2. The lowest card of the stack.
3. On a parent of either Hearts or Clubs.
4. On a parent of either Diamonds or Spades.
So we need at most 2 bits for each card, so 52*2 = 104 bits and 13 octets.
We can improve on that by noting that a King card is only at #1 or #2 (thus
requiring only one bit) while an Ace card requires 0 bits due to
https://groups.yahoo.com/neo/groups/fc-solve-discuss/conversations/messages/1300[Horne
automove] so we can shave off 8 + 4 bits for a total of 92 bits or 11½ octets.

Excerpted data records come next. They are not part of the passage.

(* ===== verification/ProcessSpec.v ===== *)
(** * ProcessSpec: the memory of processes

    growproc and sbrk against the allocator's contract: what a process sees of
    its memory when it grows, what happens to the rest of memory, and what the
    code does with sizes it does not expect. *)
From S2P Require Import Prelude Kmonad Spinlock Cstring Kalloc Pipe Proc Segment Block FsLayout Fs File Syscall Process FsImage Machine.
From stdpp Require Import options.

Module ProcessSpec.
Import Fs File Syscall Process.
Import Kalloc(mem_free, block, PAGE, ram, kmem).

(** ** The allocator and the contents of memory *)

Definition keeps_ram {A} (P : Z -> Prop) (m : K kmem A) : Prop :=
  forall k, match exec m k with
            | Done _ _ k' => forall x, P x -> ram k' x = ram k x | _ => True end.

Lemma keeps_ram_bind {A C} P (m : K kmem A) (f : A -> K kmem C) :
  keeps_ram P m -> (forall a, keeps_ram P (f a)) -> keeps_ram P (kbind m f).
Proof.
  intros Hm Hf k. rewrite exec_kbind. specialize (Hm k). destruct (exec m k) as [a [] k1| | |]; simpl; try done.
  specialize (Hf a k1). destruct (exec (f a) k1); try done. intros x Hx. by rewrite Hf, Hm.
Qed.

Lemma keeps_ram_modify P f : (forall k x, P x -> ram (f k) x = ram k x) -> keeps_ram P (modify f).
Proof. intros Hf k. rewrite exec_modify. auto. Qed.

Ltac keeps_ram :=
  repeat first
    [ apply keeps_ram_bind; [|intros ?]
    | match goal with |- keeps_ram _ (match ?x with _ => _ end) => destruct x end
    | apply keeps_ram_modify; intros ? ? ?; by rewrite ?Kalloc.ram_store
    | (intros ?; autorewrite with kexec; done) ].

Lemma kalloc_loop_ram P fuel n rp : keeps_ram P (Kalloc.kalloc_loop fuel n rp).
Proof. revert rp. induction fuel as [|fuel IH]; intros rp; simpl; [done|]. keeps_ram. apply IH. Qed.

Lemma kalloc_ram P n : keeps_ram P (Kalloc.kalloc n).
Proof. unfold Kalloc.kalloc. keeps_ram. apply kalloc_loop_ram. Qed.

Lemma kfree_loop_ram P fuel p pend len rp : keeps_ram P (Kalloc.kfree_loop fuel p pend len rp).
Proof.
  revert rp. induction fuel as [|fuel IH]; intros rp; simpl; [done|]. unfold when. keeps_ram; try apply IH.
Qed.

Lemma kfree_ram p n : keeps_ram (fun x => ~ block p n x) (Kalloc.kfree p n).
Proof.
  unfold Kalloc.kfree. keeps_ram; try apply kfree_loop_ram.
  apply keeps_ram_modify. intros k x Hx. unfold Kalloc.memset_junk, block in *. simpl.
  destruct ((p <=? x) && (x <? p + n)) eqn:E; [|done]. bool_prop. lia.
Qed.

Lemma chain_with_ram f k rp l : Kalloc.chain (with_ram f k) rp l <-> Kalloc.chain k rp l.
Proof.
  revert rp. induction l as [|[s n] l IH]; intros rp; simpl; [by destruct rp|].
  rewrite IH. by destruct rp.
Qed.

Lemma kmem_ok_with_ram f k l : Kalloc.kmem_ok k l -> Kalloc.kmem_ok (with_ram f k) l.
Proof. intros [Hc Hw]. split; [by apply chain_with_ram|done]. Qed.

Lemma mem_free_with_ram f k F : mem_free (with_ram f k) F <-> mem_free k F.
Proof.
  unfold Kalloc.mem_free, Kalloc.kmem_ok.
  split; intros (l & (Hc & Hw) & HF); exists l; (split; [split|]; [|done..]); by apply chain_with_ram in Hc || apply chain_with_ram.
Qed.

(** ** Running the parts of a call *)

Section Calls.
Context {B : Type} `{BlockOps B}.

Abbreviation kmem_of s := (Pipe.pkmem (kpipes s)).
Abbreviation ram_of s := (ram (Pipe.pkmem (kpipes s))).

Lemma exec_kern_kmem {A} (m : K kmem A) (s : kern B) :
  exec (on_kmem m) s = rput with_kmem s (exec m (kmem_of s)).
Proof. unfold on_kmem. by rewrite exec_zoom. Qed.

Lemma exec_mupd f (s : kern B) : exec (mupd f) s = Done tt tt (with_kmem (with_ram f (kmem_of s)) s).
Proof. unfold mupd. by rewrite exec_kern_kmem, exec_modify. Qed.

Lemma exec_usegment cp (s : kern B) on0 d :
  Cli.cli_inv on0 d (Seg.cli (kcpu s)) -> d < 2147483647 ->
  exists c, exec (usegment cp) s = Done tt tt (with_cpu c s).
Proof.
  intros Hi Hd. destruct (Seg.usegment_run (Some (Proc.proc_at (ktab s) cp)) (kcpu s) on0 d Hi Hd) as (l & E & _).
  unfold usegment, pget, on_cpu. eexists. kexec. rewrite exec_zoom by done. by rewrite E.
Qed.

(** The memory of a process: whole pages, none of them free. *)
Definition owns (F : Z -> Prop) (p : Proc.proc) : Prop :=
  0 < Proc.pmem p /\ Proc.pmem p mod PAGE = 0 /\ 0 < Proc.sz p /\ Proc.sz p mod PAGE = 0 /\
  Proc.pmem p + Proc.sz p <= 2147483648 /\ forall x, block (Proc.pmem p) (Proc.sz p) x -> ~ F x.

(** What growproc leaves: process [p] in slot [cp] has [n] more bytes, and its
    memory is now at [a]. *)
Record grown (F : Z -> Prop) (cp : nat) (p : Proc.proc) (n a : Z) (s s' : kern B) : Prop := mkgrown {
  g_proc : ktab s' = Proc.upd cp (Proc.set_mem a (Proc.sz p + n)) (ktab s);
  g_was_free : forall x, block a (Proc.sz p + n) x -> F x;
  g_kept : forall i, 0 <= i < Proc.sz p -> ram_of s' (a + i) = ram_of s (Proc.pmem p + i);
  g_zero : forall i, Proc.sz p <= i < Proc.sz p + n -> ram_of s' (a + i) = 0;
  g_rest : forall x, ~ block a (Proc.sz p + n) x -> ~ block (Proc.pmem p) (Proc.sz p) x ->
    ram_of s' x = ram_of s x;
  g_free : mem_free (kmem_of s') (fun x =>
    (F x /\ ~ block a (Proc.sz p + n) x) \/ block (Proc.pmem p) (Proc.sz p) x);
  g_fs : kfs s' = kfs s;
  g_files : kfiles s' = kfiles s
}.

Lemma with_kmem_id (s : kern B) : with_kmem (kmem_of s) s = s.
Proof. by destruct s as [? ? []]. Qed.

Lemma kmem_of_with k (s : kern B) : kmem_of (with_kmem k s) = k.
Proof. done. Qed.
Lemma with_kmem_with k k' (s : kern B) : with_kmem k (with_kmem k' s) = with_kmem k s.
Proof. done. Qed.

(** The copy that growproc makes: the old bytes, then zeros. *)
Lemma grow_copy (m : Z -> Z) a old sz n x :
  0 <= sz -> 0 <= n -> (forall y, block a (sz + n) y -> ~ block old sz y) ->
  Cstring.memset (a + sz) 0 n (Cstring.memmove a old sz m) x =
    if decide (block a sz x) then m (old + (x - a))
    else if decide (block a (sz + n) x) then 0 else m x.
Proof.
  intros Hs Hn Hd. rewrite Cstring.memset_spec, Cstring.memmove_spec by done. unfold block in *.
  destruct ((a + sz <=? x) && (x <? a + sz + n)) eqn:E1, ((a <=? x) && (x <? a + sz)) eqn:E2;
    bool_prop; repeat case_decide; try lia; try done.
Qed.

Lemma growproc_ok cp n F on0 d (s : kern B) :
  let p := Proc.proc_at (ktab s) cp in
  mem_free (kmem_of s) F -> owns F p -> Cli.cli_inv on0 d (Seg.cli (kcpu s)) -> d < 2147483647 ->
  0 <= n -> (Proc.sz p + n) mod PAGE = 0 -> Proc.sz p + n < 2147483648 ->
  exec (growproc cp n) s = Done (-1) tt s \/
  exists a s', exec (growproc cp n) s = Done 0 tt s' /\ grown F cp p n a s s'.
Proof.
  intros p HF (Hp0 & Hpm & Hs0 & Hsm & Hb & Hnf) Hcli Hd Hn Hm Hlt. unfold growproc, pget. kexec. fold p.
  rewrite u32_small, i32_small by lia. rewrite exec_kern_kmem.
  destruct (Kalloc.kalloc_client _ F (Proc.sz p + n) HF ltac:(lia) Hm) as (a & k1 & Ex & Hcase).
  pose proof (kalloc_ram (fun _ => True) (Proc.sz p + n) (kmem_of s)) as Hram. rewrite Ex in *. cbn [rput rbind].
  destruct Hcase as [(-> & ->)|(Ha & Ham & Hab & Hfree & HF1)].
  { left. rewrite Z.eqb_refl. kexec. by rewrite with_kmem_id. }
  right. exists a. destruct (a =? 0) eqn:E; bool_prop; [lia|].
  rewrite exec_kbind, exec_mupd. cbn [rbind]. rewrite exec_kbind, exec_mupd. cbn [rbind].
  rewrite exec_kbind, exec_kern_kmem, !kmem_of_with, !with_kmem_with, !u32_small, i32_small by lia.
  set (k2 := with_ram _ (with_ram _ k1)).
  assert (HF2 : mem_free k2 (fun x => F x /\ ~ block a (Proc.sz p + n) x)).
  { unfold k2. by rewrite !mem_free_with_ram. }
  destruct (Kalloc.kfree_client k2 _ (Proc.pmem p) (Proc.sz p) HF2 Hp0 Hpm Hs0 Hsm Hb) as (k3 & Ex3 & HF3).
  { intros x Hx [HFx _]. by apply (Hnf x). }
  pose proof (kfree_ram (Proc.pmem p) (Proc.sz p) k2) as Hram3. rewrite Ex3 in *. cbn [rput rbind].
  rewrite exec_kbind, Machine.exec_pupd, with_kmem_with. cbn [rbind].
  match goal with |- context [exec _ ?s0] => destruct (exec_usegment cp s0 on0 d Hcli Hd) as (c & Ec) end.
  rewrite exec_kbind, Ec. cbn [rbind]. kexec. eexists. split; [done|].
  assert (Hdisj : forall x, block a (Proc.sz p + n) x -> ~ block (Proc.pmem p) (Proc.sz p) x).
  { intros x Hx Hy. by apply (Hnf x Hy), Hfree. }
  assert (Hk2 : forall x, ram k2 x = if decide (block a (Proc.sz p) x) then ram_of s (Proc.pmem p + (x - a))
    else if decide (block a (Proc.sz p + n) x) then 0 else ram_of s x).
  { intros x. unfold k2. cbn [with_ram ram Kalloc.ram]. rewrite grow_copy by (done || lia).
    repeat case_decide; by rewrite ?Hram. }
  constructor; cbn; try done.
  - intros i Hi. rewrite Hram3 by (apply Hdisj; unfold block; lia).
    rewrite Hk2, decide_True by (unfold block; lia). f_equal. lia.
  - intros i Hi. rewrite Hram3 by (apply Hdisj; unfold block; lia).
    rewrite Hk2, decide_False, decide_True by (unfold block; lia). done.
  - intros x Hx Hy. rewrite Hram3 by done. rewrite Hk2, !decide_False; [done|done|].
    unfold block in *. lia.
Qed.

(** C10. sbrk(n) with a number of pages that is not negative: either memory is
    out and nothing changes but the result -1, or the old size is returned and
    the process has [n] more bytes of memory: its old bytes, then zeros, in
    memory that was free before; its old memory is free again, and no other
    byte of memory, no other process, no file and no inode has changed. *)
Theorem sbrk_grows cp n F on0 d (s : kern B) :
  let p := Proc.proc_at (ktab s) cp in
  mem_free (kmem_of s) F -> owns F p -> Cli.cli_inv on0 d (Seg.cli (kcpu s)) -> d < 2147483647 ->
  argint p (ram_of s) 0 = Some n -> 0 <= n -> n mod PAGE = 0 -> Proc.sz p + n < 2147483648 ->
  exec (sys_sbrk cp) s = Done (-1) tt s \/
  exists a s', exec (sys_sbrk cp) s = Done (Proc.sz p) tt s' /\ grown F cp p n a s s'.
Proof.
  intros p HF Ho Hcli Hd Harg Hn Hm Hlt. unfold sys_sbrk, arg, mem, pget. kexec. fold p. rewrite Harg. kexec.
  assert (Hpm : (Proc.sz p + n) mod PAGE = 0).
  { destruct Ho as (_ & _ & _ & Hsm & _). unfold PAGE in *. dlia. }
  destruct (growproc_ok cp n F on0 d s HF Ho Hcli Hd Hn Hpm Hlt) as [->|(a & s' & -> & Hg)]; kexec; [by left|].
  right. exists a, s'. rewrite i32_small; [done|]. destruct Ho as (_ & _ & Hs0 & _). unfold p in *. lia.
Qed.

(** C38. sbrk(n) with a number of bytes that is not a multiple of the page size
    panics the kernel, whatever the state of memory: kalloc takes the size of
    the process for its caller's error. *)
Theorem sbrk_partial_page_panics cp n (s : kern B) :
  let p := Proc.proc_at (ktab s) cp in
  Proc.sz p mod PAGE = 0 -> argint p (ram_of s) 0 = Some n -> n mod PAGE <> 0 ->
  exec (sys_sbrk cp) s = Panicked "kalloc".
Proof.
  intros p Hs Harg Hn. unfold sys_sbrk, arg, mem, pget. kexec. fold p. rewrite Harg. kexec.
  unfold growproc, pget. kexec. rewrite exec_kern_kmem. unfold Kalloc.kalloc.
  assert (Z.rem (i32 (u32 (Proc.sz p + n))) PAGE <> 0) as Hr.
  { unfold i32, u32, PAGE in *. fold p. dlia. }
  fold p. destruct (Z.rem _ PAGE =? 0) eqn:E; bool_prop; [done|]. cbn [negb orb]. kexec. done.
Qed.
End Calls.

(** ** Witnesses: sbrk on the small machine, with 0 and with 0x100 bytes *)

Lemma owns_proc1 : owns (fun x => Kalloc.is_free [(4096, 4096); (16384, 12288)] x) Machine.proc1.
Proof. split_and!; try done. intros x Hx. unfold block in Hx. cbn in Hx |- *. lia. Qed.

Lemma mem_free_kmem1 : mem_free Machine.kmem1 (fun x => Kalloc.is_free [(4096, 4096); (16384, 12288)] x).
Proof. exists [(4096, 4096); (16384, 12288)]. split; [|done]. apply Kalloc.kmem_ex_ok. Qed.

(** The same machine, whose process asks for one more page. *)
Definition kern_page : kern FsImage.disk :=
  with_kmem (with_ram (mem_write 0x20004 (le_enc 4 4096)) Machine.kmem1) Machine.kern0.

Lemma sbrk_grows_witness :
  exec (sys_sbrk 0) kern_page = Done (-1) tt kern_page \/
  exists a s', exec (sys_sbrk 0) kern_page = Done 4096 tt s' /\
    grown (fun x => Kalloc.is_free [(4096, 4096); (16384, 12288)] x) 0 Machine.proc1 4096 a kern_page s'.
Proof.
  apply (sbrk_grows 0 4096 _ true 0 kern_page); try done.
  - cbn. rewrite mem_free_with_ram. apply mem_free_kmem1.
  - apply owns_proc1.
Defined.

Lemma sbrk_partial_page_panics_witness : exec (sys_sbrk 0) Machine.kern0 = Panicked "kalloc".
Proof. by apply (sbrk_partial_page_panics 0 0x100 Machine.kern0). Defined.
End ProcessSpec.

One option would be to pack two such encodings into three consecutive 64-bit
quadwords.
One can notice that we can merge/unify option 1 and option 2 because we can
determine if there are any cards on top of the card based on the other cards,
and, as a result, king cards degenerate to zero bits as well.
So we get:
log2(3)*(52-4-4) = log2(3) * 44 = 69.7383500317309 bits (bytes: 9)
Moreover note that for the cards of rank 2, there is only one optimal
option which we can infer from the rest of the cards, so they can degenerate
to 0 bits each:
log2(3)*(52-4-4-4) = log2(3) * 40 = 63.3985000288463 bits (bytes: 8)
Which fits inside a 64-bit machine word.
*Correction*: one edge case for merging the in-the-freecells / bottommost-card
cases is when all the stacks and all the freecells are occupied and there is
more than one 1-card sequence. In this case we need to multiply by
https://en.wikipedia.org/wiki/Combination options where the k is the number
of freecells and n is the total number of 1-card sequences.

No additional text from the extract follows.